PROVIDED DATA ::

(* ===== verification/Framebuffer.v ===== *)
(** * The graphics console (kernel/src/driver/video/framebuffer.c, kernel/src/misc/psf.c)

    Pixels in a linear framebuffer of 8, 16 or 32 bits per pixel, rectangles, lines,
    circles and the text drawn with a font.  The drawing functions are related to what
    they should colour: [get_pixel] of the memory they leave. *)
From S2P Require Import Prelude Mem CString.

Definition VIDEO_START : Z := 3225419776.

(** ** Fonts *)

Definition PSF_FONT_MAGIC : Z := 2253043058.

(** The fields of the header at [font]. *)
Definition psf_magic (m : mem) (font : Z) : Z := load32 m font.
Definition psf_headersize (m : mem) (font : Z) : Z := load32 m (font + 8).
Definition psf_bytesperglyph (m : mem) (font : Z) : Z := load32 m (font + 20).
Definition psf_height (m : mem) (font : Z) : Z := load32 m (font + 24).
Definition psf_width (m : mem) (font : Z) : Z := load32 m (font + 28).

(** psf_load: did it fail, and the font in use. *)
Definition psf_load (m : mem) (font_data font : Z) : bool * Z :=
  if negb (psf_magic m font_data =? PSF_FONT_MAGIC) then (true, font) else (false, font_data).

(** Width, height and bytes of a glyph. *)
Definition psf_get_font_geometry (m : mem) (font : Z) : Z * Z * Z :=
  (s32 (psf_width m font), s32 (psf_height m font), s32 (psf_bytesperglyph m font)).

Definition psf_get_glyph (m : mem) (font chr : Z) : Z :=
  u32 (font + psf_headersize m font + chr * psf_bytesperglyph m font).

(** ** Pixels

    The video mode: bytes from one row to the next, size in pixels, bits of a pixel. *)
Record mode := Mode { fb_pitch : Z; fb_width : Z; fb_height : Z; fb_bpp : Z }.

Definition video_framebuffer_set_size (pitch bpp w h : Z) : mode := Mode (u32 pitch) (u32 w) (u32 h) (u8 bpp).
Definition video_framebuffer_get_size (md : mode) : Z * Z := (s32 (fb_width md), s32 (fb_height md)).

Definition store_pixel (bpp : Z) (a color : Z) (m : mem) : mem :=
  if bpp =? 8 then store8 m a color
  else if bpp =? 16 then store16 m a color
  else if bpp =? 32 then store32 m a color
  else m.

Definition video_framebuffer_plot_pixel (md : mode) (x y color : Z) (m : mem) : mem :=
  let x := u32 x in
  let y := u32 y in
  if (fb_width md <=? x) || (fb_height md <=? y) then m
  else store_pixel (fb_bpp md) (VIDEO_START + u32 (y * fb_pitch md) + x * (fb_bpp md / 8)) color m.

Definition video_framebuffer_get_pixel (md : mode) (x y : Z) (m : mem) : Z :=
  let x := u32 x in
  let y := u32 y in
  if (fb_width md <=? x) || (fb_height md <=? y) then 0
  else
    let a := VIDEO_START + u32 (y * fb_pitch md) + x * (fb_bpp md / 8) in
    if fb_bpp md =? 8 then load8 m a
    else if fb_bpp md =? 16 then load16 m a
    else if fb_bpp md =? 32 then s32 (load32 m a)
    else 0.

YOUR OBJECTIVE :: Starting with the first line of the records above, give back each line exactly until the line with "Definition video_framebuffer_get_size (md" has been given as well.

SOLUTION TO THE PROBLEM ::
(* ===== verification/Framebuffer.v ===== *)
(** * The graphics console (kernel/src/driver/video/framebuffer.c, kernel/src/misc/psf.c)

    Pixels in a linear framebuffer of 8, 16 or 32 bits per pixel, rectangles, lines,
    circles and the text drawn with a font.  The drawing functions are related to what
    they should colour: [get_pixel] of the memory they leave. *)
From S2P Require Import Prelude Mem CString.

Definition VIDEO_START : Z := 3225419776.

(** ** Fonts *)

Definition PSF_FONT_MAGIC : Z := 2253043058.

(** The fields of the header at [font]. *)
Definition psf_magic (m : mem) (font : Z) : Z := load32 m font.
Definition psf_headersize (m : mem) (font : Z) : Z := load32 m (font + 8).
Definition psf_bytesperglyph (m : mem) (font : Z) : Z := load32 m (font + 20).
Definition psf_height (m : mem) (font : Z) : Z := load32 m (font + 24).
Definition psf_width (m : mem) (font : Z) : Z := load32 m (font + 28).

(** psf_load: did it fail, and the font in use. *)
Definition psf_load (m : mem) (font_data font : Z) : bool * Z :=
  if negb (psf_magic m font_data =? PSF_FONT_MAGIC) then (true, font) else (false, font_data).

(** Width, height and bytes of a glyph. *)
Definition psf_get_font_geometry (m : mem) (font : Z) : Z * Z * Z :=
  (s32 (psf_width m font), s32 (psf_height m font), s32 (psf_bytesperglyph m font)).

Definition psf_get_glyph (m : mem) (font chr : Z) : Z :=
  u32 (font + psf_headersize m font + chr * psf_bytesperglyph m font).

(** ** Pixels

    The video mode: bytes from one row to the next, size in pixels, bits of a pixel. *)
Record mode := Mode { fb_pitch : Z; fb_width : Z; fb_height : Z; fb_bpp : Z }.

Definition video_framebuffer_set_size (pitch bpp w h : Z) : mode := Mode (u32 pitch) (u32 w) (u32 h) (u8 bpp).
Definition video_framebuffer_get_size (md : mode) : Z * Z := (s32 (fb_width md), s32 (fb_height md)).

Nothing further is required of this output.